DATASET ENTRIES section start
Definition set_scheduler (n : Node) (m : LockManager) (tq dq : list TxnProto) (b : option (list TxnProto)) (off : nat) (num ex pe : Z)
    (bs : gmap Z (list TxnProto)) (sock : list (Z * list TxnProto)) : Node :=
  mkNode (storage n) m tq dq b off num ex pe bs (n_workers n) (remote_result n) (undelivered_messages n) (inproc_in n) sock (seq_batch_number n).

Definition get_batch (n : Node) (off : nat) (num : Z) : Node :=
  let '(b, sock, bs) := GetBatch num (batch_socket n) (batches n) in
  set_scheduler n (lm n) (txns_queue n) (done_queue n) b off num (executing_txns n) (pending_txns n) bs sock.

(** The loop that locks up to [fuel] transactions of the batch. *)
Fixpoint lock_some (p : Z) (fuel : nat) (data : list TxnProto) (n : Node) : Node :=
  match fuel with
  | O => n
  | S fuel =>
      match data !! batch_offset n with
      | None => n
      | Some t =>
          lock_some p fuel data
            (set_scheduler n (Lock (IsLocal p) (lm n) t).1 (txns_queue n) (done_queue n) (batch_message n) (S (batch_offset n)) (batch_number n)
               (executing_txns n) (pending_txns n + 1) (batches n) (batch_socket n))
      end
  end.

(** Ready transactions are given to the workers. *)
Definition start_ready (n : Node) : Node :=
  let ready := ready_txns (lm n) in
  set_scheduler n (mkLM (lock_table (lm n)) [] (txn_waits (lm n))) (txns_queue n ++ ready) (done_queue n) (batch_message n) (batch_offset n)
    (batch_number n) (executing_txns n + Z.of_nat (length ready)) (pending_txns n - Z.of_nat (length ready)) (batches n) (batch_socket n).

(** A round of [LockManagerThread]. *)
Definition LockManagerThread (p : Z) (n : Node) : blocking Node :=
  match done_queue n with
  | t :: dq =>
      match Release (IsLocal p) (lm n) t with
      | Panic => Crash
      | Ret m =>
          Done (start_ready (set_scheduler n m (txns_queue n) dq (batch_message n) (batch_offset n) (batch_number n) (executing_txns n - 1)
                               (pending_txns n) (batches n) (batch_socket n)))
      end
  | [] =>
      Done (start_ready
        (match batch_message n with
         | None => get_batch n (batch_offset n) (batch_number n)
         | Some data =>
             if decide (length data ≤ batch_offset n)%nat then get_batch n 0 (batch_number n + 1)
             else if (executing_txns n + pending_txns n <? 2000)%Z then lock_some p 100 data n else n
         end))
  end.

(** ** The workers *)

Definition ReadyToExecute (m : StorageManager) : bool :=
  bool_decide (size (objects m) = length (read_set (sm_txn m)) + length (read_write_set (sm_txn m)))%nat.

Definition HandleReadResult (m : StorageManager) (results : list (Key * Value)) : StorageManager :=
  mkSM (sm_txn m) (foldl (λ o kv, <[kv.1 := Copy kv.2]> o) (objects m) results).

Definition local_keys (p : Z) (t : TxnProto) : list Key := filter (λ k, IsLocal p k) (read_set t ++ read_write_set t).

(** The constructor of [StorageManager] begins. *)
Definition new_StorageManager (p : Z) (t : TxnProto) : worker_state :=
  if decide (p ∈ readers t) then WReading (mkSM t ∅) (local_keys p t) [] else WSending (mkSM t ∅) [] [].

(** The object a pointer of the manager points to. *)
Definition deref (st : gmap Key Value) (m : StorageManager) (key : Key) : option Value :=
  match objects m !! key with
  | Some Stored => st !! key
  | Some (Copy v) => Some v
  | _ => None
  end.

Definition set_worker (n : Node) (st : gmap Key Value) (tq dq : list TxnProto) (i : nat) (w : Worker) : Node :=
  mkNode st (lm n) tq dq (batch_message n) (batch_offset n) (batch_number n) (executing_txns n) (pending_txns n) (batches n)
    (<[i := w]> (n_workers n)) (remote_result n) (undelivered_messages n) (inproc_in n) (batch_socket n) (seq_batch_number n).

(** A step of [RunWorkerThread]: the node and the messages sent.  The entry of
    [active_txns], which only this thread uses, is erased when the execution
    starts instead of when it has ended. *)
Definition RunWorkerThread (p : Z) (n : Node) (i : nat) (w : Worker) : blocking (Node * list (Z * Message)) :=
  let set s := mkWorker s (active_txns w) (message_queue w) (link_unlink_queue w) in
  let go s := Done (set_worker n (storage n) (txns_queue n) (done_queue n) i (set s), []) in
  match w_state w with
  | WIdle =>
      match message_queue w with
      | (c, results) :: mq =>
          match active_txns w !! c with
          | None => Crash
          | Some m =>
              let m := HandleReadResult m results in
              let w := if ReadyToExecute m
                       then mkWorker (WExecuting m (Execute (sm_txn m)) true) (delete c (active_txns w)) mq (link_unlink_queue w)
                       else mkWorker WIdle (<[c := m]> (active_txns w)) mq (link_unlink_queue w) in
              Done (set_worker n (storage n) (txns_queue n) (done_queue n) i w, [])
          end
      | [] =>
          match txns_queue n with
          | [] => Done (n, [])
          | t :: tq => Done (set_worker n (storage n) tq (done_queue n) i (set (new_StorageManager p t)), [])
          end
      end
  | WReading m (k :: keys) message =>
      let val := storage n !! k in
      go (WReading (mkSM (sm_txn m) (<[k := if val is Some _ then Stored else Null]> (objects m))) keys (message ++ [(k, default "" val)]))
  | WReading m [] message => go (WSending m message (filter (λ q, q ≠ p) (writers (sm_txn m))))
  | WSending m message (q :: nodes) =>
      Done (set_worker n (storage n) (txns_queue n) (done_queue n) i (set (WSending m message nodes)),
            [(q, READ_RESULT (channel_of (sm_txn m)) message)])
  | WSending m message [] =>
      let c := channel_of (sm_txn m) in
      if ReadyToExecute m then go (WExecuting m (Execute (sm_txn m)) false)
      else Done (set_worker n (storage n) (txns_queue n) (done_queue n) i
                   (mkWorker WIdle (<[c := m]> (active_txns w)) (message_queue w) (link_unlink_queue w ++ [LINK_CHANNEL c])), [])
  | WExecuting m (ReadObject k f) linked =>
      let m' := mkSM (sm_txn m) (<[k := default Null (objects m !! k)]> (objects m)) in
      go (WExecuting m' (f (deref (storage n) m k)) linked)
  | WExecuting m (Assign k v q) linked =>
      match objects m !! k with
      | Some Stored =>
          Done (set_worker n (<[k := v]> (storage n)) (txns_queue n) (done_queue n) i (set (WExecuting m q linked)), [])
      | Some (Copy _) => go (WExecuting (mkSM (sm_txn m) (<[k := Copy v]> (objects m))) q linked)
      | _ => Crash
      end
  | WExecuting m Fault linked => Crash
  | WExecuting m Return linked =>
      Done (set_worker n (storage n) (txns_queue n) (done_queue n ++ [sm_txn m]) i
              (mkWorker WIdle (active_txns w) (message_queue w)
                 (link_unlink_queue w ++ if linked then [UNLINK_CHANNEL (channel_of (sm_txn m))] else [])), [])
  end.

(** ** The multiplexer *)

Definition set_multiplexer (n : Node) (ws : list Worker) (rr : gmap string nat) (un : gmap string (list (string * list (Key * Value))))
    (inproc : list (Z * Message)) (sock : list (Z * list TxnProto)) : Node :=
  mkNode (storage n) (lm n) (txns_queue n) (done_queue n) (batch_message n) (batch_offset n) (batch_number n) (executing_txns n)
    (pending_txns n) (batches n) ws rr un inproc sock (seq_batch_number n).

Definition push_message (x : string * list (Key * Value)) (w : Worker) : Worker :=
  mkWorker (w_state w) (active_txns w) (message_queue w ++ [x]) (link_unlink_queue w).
DATASET ENTRIES section end
DATASET ENTRIES section start
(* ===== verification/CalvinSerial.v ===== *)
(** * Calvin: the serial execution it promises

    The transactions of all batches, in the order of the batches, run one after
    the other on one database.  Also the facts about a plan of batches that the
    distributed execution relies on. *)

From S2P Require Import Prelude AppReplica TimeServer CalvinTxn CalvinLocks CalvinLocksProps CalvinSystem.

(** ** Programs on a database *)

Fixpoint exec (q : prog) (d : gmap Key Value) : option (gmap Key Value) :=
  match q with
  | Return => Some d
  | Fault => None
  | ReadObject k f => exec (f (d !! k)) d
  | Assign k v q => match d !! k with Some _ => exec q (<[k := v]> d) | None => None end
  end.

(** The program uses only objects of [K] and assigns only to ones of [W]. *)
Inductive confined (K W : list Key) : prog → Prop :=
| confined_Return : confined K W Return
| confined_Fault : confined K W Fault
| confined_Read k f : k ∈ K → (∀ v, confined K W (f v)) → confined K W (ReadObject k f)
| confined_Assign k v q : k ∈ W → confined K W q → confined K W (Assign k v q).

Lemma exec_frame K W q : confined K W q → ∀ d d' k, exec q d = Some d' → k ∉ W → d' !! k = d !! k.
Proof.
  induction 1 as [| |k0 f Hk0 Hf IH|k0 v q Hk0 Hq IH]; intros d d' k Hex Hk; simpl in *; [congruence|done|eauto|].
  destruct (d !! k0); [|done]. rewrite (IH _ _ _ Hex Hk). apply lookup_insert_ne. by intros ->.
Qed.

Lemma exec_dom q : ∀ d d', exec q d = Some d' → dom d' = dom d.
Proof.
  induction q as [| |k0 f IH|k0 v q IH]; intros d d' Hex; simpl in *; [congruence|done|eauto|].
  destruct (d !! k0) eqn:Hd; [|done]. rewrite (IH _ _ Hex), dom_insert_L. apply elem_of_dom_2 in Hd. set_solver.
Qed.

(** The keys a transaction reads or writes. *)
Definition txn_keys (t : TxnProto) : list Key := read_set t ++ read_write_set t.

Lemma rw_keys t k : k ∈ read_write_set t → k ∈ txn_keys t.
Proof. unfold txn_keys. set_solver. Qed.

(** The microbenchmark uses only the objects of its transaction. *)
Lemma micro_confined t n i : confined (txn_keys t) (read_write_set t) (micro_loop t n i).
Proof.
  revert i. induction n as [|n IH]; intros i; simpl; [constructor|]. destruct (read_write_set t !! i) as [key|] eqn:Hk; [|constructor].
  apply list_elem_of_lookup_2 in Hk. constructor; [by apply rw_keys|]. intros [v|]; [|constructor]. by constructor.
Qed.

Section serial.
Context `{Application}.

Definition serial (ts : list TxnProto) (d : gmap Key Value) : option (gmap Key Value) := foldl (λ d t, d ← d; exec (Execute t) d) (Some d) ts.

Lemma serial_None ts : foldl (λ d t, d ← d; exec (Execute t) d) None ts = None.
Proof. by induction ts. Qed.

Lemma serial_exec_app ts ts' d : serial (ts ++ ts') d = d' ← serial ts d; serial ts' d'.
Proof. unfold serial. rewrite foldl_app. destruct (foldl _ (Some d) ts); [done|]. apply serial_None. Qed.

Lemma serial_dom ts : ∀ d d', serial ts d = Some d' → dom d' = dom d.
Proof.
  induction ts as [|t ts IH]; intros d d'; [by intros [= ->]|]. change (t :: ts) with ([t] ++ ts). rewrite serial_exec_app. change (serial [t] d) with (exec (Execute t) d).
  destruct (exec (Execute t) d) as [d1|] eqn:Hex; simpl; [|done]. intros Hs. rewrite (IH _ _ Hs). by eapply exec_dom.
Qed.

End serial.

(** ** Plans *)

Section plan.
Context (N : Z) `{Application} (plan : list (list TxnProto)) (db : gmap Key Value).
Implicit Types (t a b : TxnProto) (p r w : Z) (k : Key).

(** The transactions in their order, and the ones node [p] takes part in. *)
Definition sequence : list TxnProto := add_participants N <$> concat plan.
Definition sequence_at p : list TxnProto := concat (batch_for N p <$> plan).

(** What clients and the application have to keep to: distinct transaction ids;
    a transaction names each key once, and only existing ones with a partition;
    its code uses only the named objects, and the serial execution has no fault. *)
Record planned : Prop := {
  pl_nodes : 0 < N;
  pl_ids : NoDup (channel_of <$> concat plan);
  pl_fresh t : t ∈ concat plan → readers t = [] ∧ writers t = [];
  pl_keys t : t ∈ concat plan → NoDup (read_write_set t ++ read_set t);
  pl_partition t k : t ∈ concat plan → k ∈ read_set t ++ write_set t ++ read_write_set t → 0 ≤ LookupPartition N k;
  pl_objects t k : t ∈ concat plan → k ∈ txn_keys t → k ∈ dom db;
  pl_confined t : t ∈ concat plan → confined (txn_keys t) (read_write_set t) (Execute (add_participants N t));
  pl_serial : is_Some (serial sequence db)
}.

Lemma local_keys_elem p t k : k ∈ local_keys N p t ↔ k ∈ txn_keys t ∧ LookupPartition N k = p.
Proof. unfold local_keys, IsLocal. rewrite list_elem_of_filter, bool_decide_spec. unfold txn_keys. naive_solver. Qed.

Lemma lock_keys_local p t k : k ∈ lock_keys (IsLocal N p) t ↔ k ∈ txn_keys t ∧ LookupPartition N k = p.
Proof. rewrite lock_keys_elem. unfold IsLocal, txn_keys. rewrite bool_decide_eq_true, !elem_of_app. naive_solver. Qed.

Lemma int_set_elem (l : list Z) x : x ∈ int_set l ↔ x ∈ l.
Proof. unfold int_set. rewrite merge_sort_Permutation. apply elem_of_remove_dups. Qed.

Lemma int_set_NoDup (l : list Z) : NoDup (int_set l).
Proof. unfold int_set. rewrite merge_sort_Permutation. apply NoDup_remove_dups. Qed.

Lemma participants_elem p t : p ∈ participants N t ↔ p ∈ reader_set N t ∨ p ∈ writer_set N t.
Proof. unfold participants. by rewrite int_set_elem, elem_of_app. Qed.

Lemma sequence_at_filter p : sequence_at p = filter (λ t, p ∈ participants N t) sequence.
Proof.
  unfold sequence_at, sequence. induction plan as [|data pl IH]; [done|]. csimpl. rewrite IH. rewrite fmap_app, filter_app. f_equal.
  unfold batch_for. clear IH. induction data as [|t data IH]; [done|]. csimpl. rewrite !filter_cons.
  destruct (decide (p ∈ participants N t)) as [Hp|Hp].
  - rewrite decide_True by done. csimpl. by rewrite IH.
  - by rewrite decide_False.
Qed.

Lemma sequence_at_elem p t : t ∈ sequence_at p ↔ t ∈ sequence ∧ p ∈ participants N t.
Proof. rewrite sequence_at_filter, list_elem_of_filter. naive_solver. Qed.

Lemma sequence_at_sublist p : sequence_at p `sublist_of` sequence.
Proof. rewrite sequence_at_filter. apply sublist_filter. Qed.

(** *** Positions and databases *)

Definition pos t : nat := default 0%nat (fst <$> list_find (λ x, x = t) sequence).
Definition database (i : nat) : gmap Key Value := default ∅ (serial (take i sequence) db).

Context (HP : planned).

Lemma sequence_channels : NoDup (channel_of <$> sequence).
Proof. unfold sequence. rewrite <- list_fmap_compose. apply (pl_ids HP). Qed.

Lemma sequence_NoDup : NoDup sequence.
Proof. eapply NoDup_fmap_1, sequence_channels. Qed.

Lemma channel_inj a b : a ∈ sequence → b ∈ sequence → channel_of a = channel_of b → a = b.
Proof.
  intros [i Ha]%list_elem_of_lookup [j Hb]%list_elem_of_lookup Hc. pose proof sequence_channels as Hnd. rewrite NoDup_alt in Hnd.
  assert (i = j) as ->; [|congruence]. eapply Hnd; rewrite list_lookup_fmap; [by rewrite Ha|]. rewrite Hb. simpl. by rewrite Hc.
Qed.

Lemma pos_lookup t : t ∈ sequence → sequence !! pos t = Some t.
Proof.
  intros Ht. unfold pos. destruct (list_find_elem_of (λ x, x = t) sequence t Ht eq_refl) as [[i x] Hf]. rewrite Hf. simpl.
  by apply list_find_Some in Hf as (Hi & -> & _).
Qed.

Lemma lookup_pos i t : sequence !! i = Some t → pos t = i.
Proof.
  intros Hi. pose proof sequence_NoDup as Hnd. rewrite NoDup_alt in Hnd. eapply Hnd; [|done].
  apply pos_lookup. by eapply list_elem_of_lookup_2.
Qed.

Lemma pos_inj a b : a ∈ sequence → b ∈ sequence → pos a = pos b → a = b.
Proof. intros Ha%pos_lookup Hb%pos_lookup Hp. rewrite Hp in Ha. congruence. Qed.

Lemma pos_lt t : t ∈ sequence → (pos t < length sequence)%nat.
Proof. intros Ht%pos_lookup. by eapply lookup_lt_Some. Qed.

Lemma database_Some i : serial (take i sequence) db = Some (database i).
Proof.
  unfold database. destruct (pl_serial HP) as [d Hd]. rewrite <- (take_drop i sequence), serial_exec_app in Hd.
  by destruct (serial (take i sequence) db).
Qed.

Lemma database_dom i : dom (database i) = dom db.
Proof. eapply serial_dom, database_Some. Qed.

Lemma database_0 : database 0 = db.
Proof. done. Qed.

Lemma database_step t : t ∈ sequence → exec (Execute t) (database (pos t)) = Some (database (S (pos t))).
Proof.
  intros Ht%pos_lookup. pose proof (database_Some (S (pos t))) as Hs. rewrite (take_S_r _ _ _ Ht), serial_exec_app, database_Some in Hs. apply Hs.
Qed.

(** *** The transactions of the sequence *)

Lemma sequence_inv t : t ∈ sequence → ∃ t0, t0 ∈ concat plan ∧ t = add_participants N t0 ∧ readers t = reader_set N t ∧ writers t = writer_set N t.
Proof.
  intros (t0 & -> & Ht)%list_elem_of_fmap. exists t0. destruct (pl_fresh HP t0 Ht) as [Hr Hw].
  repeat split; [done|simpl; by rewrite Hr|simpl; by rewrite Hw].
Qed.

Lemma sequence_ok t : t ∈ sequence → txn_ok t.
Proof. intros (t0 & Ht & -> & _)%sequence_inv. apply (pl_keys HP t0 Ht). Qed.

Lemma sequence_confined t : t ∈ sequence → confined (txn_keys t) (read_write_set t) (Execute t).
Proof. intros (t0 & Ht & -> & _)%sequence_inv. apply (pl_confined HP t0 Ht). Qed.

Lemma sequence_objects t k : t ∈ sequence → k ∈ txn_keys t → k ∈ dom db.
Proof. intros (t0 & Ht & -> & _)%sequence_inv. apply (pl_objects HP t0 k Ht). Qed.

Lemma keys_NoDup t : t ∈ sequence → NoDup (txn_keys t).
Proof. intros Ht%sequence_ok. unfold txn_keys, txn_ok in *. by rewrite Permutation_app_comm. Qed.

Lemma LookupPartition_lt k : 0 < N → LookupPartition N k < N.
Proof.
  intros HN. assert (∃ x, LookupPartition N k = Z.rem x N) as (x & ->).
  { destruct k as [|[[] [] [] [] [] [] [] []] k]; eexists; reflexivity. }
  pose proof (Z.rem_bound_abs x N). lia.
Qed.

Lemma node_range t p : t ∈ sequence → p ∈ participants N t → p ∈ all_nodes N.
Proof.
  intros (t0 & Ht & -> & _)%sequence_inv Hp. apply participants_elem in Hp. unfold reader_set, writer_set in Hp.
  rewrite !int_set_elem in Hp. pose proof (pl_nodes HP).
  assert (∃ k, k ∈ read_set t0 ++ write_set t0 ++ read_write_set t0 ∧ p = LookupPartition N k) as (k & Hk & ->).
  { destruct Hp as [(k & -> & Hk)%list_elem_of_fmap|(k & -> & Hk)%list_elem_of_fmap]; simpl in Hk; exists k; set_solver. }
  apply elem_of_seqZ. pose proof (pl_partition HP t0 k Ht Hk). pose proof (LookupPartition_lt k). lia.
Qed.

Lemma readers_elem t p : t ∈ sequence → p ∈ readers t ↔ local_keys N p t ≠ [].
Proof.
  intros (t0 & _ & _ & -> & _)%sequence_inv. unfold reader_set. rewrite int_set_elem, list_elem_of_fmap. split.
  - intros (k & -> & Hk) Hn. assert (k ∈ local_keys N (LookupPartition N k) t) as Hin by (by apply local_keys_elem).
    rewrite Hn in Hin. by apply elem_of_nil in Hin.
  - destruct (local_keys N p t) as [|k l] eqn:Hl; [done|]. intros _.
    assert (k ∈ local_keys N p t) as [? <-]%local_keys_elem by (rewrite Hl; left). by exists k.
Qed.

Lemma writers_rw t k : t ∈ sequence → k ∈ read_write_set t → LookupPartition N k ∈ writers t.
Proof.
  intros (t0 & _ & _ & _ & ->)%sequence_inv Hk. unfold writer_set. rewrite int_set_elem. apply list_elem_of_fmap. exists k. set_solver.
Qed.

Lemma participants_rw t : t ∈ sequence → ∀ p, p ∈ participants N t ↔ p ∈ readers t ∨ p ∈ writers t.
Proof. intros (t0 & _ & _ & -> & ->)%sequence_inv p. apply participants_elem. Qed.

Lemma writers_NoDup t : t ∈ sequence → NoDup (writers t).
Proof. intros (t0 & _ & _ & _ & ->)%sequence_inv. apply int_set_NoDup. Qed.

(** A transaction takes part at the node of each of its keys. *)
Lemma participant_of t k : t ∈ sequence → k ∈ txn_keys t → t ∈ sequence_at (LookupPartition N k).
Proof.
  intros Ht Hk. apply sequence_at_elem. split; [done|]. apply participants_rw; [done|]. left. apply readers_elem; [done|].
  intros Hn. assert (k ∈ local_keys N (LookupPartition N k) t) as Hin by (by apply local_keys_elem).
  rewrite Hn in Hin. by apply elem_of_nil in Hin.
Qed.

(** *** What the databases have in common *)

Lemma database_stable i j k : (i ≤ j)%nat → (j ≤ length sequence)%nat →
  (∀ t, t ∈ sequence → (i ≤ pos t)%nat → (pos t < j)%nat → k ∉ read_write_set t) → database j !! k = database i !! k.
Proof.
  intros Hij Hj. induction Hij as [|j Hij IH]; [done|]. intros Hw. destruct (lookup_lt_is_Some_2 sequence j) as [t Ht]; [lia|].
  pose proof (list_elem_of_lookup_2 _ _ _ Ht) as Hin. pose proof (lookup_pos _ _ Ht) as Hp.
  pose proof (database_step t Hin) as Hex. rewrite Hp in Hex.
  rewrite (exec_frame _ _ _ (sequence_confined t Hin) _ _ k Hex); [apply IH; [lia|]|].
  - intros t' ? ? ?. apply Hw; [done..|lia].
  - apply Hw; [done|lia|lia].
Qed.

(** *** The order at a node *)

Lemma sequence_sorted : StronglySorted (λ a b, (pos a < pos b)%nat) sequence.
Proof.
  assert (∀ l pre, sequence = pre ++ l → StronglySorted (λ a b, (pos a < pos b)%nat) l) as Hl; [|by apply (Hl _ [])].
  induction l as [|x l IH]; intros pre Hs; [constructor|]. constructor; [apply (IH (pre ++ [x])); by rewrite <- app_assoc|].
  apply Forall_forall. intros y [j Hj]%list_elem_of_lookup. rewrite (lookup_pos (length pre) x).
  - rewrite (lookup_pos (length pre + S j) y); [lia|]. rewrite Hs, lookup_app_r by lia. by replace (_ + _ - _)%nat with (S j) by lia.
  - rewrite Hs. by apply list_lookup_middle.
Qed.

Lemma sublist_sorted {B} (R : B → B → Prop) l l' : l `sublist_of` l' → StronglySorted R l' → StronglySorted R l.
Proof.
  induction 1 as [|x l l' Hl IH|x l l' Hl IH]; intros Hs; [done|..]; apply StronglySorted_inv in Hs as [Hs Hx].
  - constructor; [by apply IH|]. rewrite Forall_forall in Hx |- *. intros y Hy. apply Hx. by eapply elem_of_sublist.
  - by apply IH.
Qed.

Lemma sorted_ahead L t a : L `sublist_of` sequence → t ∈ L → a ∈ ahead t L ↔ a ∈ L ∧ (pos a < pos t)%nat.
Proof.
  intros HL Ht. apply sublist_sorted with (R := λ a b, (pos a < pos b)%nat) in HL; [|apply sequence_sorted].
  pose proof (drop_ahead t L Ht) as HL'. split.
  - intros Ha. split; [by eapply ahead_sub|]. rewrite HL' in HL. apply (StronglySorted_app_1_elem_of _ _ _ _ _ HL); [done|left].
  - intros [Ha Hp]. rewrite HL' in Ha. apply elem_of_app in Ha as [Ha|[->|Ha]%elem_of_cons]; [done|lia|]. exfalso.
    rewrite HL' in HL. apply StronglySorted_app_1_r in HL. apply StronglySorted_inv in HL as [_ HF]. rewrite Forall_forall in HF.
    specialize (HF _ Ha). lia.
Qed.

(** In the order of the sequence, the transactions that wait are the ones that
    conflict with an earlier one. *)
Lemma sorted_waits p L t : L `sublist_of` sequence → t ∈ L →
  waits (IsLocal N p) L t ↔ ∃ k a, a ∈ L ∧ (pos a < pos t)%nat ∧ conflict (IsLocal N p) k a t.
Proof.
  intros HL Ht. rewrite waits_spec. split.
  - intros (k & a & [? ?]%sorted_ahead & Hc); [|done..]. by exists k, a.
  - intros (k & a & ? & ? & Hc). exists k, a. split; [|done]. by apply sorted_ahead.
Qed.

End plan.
DATASET ENTRIES section end
» DESCRIPTION OF THE TASK: Write out exactly the lines above between the line with "Definition local_keys (p" and the line with "(** The object", inclusive, and nothing beyond them.

» REPLY:
Definition local_keys (p : Z) (t : TxnProto) : list Key := filter (λ k, IsLocal p k) (read_set t ++ read_write_set t).

(** The constructor of [StorageManager] begins. *)
Definition new_StorageManager (p : Z) (t : TxnProto) : worker_state :=
  if decide (p ∈ readers t) then WReading (mkSM t ∅) (local_keys p t) [] else WSending (mkSM t ∅) [] [].

(** The object a pointer of the manager points to. *)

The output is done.